How to complete this task: In your reply, write out each entry exactly as given.

Data to examine:
■ ■ ■ ■

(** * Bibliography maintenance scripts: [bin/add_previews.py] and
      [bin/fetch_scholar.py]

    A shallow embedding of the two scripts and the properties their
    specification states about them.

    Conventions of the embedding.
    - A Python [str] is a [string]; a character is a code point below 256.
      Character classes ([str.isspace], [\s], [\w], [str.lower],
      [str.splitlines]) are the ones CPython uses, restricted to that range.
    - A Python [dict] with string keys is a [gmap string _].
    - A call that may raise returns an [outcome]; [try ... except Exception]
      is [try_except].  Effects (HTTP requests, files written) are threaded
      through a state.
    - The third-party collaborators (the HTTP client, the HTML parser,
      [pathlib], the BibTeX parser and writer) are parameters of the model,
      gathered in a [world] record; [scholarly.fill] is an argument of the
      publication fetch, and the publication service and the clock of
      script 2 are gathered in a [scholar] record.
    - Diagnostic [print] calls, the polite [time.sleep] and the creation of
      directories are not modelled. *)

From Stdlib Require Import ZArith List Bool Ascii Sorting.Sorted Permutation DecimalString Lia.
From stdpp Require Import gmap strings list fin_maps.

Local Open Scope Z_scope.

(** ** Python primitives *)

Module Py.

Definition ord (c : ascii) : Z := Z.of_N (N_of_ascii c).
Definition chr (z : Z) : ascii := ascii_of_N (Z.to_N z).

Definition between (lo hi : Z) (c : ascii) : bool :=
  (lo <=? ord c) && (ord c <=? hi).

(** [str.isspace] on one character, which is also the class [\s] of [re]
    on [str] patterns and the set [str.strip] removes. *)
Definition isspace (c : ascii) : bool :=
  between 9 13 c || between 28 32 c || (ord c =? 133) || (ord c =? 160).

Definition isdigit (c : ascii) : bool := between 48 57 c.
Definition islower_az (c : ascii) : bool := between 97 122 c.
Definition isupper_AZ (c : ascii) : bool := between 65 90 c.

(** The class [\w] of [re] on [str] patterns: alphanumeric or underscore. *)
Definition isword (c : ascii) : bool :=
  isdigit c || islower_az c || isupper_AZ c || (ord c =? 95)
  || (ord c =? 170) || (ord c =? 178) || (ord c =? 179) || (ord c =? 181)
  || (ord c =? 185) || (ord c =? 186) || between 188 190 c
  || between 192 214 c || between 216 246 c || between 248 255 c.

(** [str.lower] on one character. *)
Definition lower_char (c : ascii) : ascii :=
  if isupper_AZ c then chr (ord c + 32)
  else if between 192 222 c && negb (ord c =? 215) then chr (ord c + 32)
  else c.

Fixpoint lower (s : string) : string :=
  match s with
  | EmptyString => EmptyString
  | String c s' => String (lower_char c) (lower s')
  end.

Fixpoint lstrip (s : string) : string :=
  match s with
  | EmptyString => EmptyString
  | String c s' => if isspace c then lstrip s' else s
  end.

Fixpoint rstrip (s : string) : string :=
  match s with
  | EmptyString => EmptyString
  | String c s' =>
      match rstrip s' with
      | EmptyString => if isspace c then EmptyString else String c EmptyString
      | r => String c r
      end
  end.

■ ■ ■ ■

Response area:
(** * Bibliography maintenance scripts: [bin/add_previews.py] and
      [bin/fetch_scholar.py]

    A shallow embedding of the two scripts and the properties their
    specification states about them.

    Conventions of the embedding.
    - A Python [str] is a [string]; a character is a code point below 256.
      Character classes ([str.isspace], [\s], [\w], [str.lower],
      [str.splitlines]) are the ones CPython uses, restricted to that range.
    - A Python [dict] with string keys is a [gmap string _].
    - A call that may raise returns an [outcome]; [try ... except Exception]
      is [try_except].  Effects (HTTP requests, files written) are threaded
      through a state.
    - The third-party collaborators (the HTTP client, the HTML parser,
      [pathlib], the BibTeX parser and writer) are parameters of the model,
      gathered in a [world] record; [scholarly.fill] is an argument of the
      publication fetch, and the publication service and the clock of
      script 2 are gathered in a [scholar] record.
    - Diagnostic [print] calls, the polite [time.sleep] and the creation of
      directories are not modelled. *)

From Stdlib Require Import ZArith List Bool Ascii Sorting.Sorted Permutation DecimalString Lia.
From stdpp Require Import gmap strings list fin_maps.

Local Open Scope Z_scope.

(** ** Python primitives *)

Module Py.

Definition ord (c : ascii) : Z := Z.of_N (N_of_ascii c).
Definition chr (z : Z) : ascii := ascii_of_N (Z.to_N z).

Definition between (lo hi : Z) (c : ascii) : bool :=
  (lo <=? ord c) && (ord c <=? hi).

(** [str.isspace] on one character, which is also the class [\s] of [re]
    on [str] patterns and the set [str.strip] removes. *)
Definition isspace (c : ascii) : bool :=
  between 9 13 c || between 28 32 c || (ord c =? 133) || (ord c =? 160).

Definition isdigit (c : ascii) : bool := between 48 57 c.
Definition islower_az (c : ascii) : bool := between 97 122 c.
Definition isupper_AZ (c : ascii) : bool := between 65 90 c.

(** The class [\w] of [re] on [str] patterns: alphanumeric or underscore. *)
Definition isword (c : ascii) : bool :=
  isdigit c || islower_az c || isupper_AZ c || (ord c =? 95)
  || (ord c =? 170) || (ord c =? 178) || (ord c =? 179) || (ord c =? 181)
  || (ord c =? 185) || (ord c =? 186) || between 188 190 c
  || between 192 214 c || between 216 246 c || between 248 255 c.

(** [str.lower] on one character. *)
Definition lower_char (c : ascii) : ascii :=
  if isupper_AZ c then chr (ord c + 32)
  else if between 192 222 c && negb (ord c =? 215) then chr (ord c + 32)
  else c.

Fixpoint lower (s : string) : string :=
  match s with
  | EmptyString => EmptyString
  | String c s' => String (lower_char c) (lower s')
  end.

Fixpoint lstrip (s : string) : string :=
  match s with
  | EmptyString => EmptyString
  | String c s' => if isspace c then lstrip s' else s
  end.

Fixpoint rstrip (s : string) : string :=
  match s with
  | EmptyString => EmptyString
  | String c s' =>
      match rstrip s' with
      | EmptyString => if isspace c then EmptyString else String c EmptyString
      | r => String c r
      end
  end.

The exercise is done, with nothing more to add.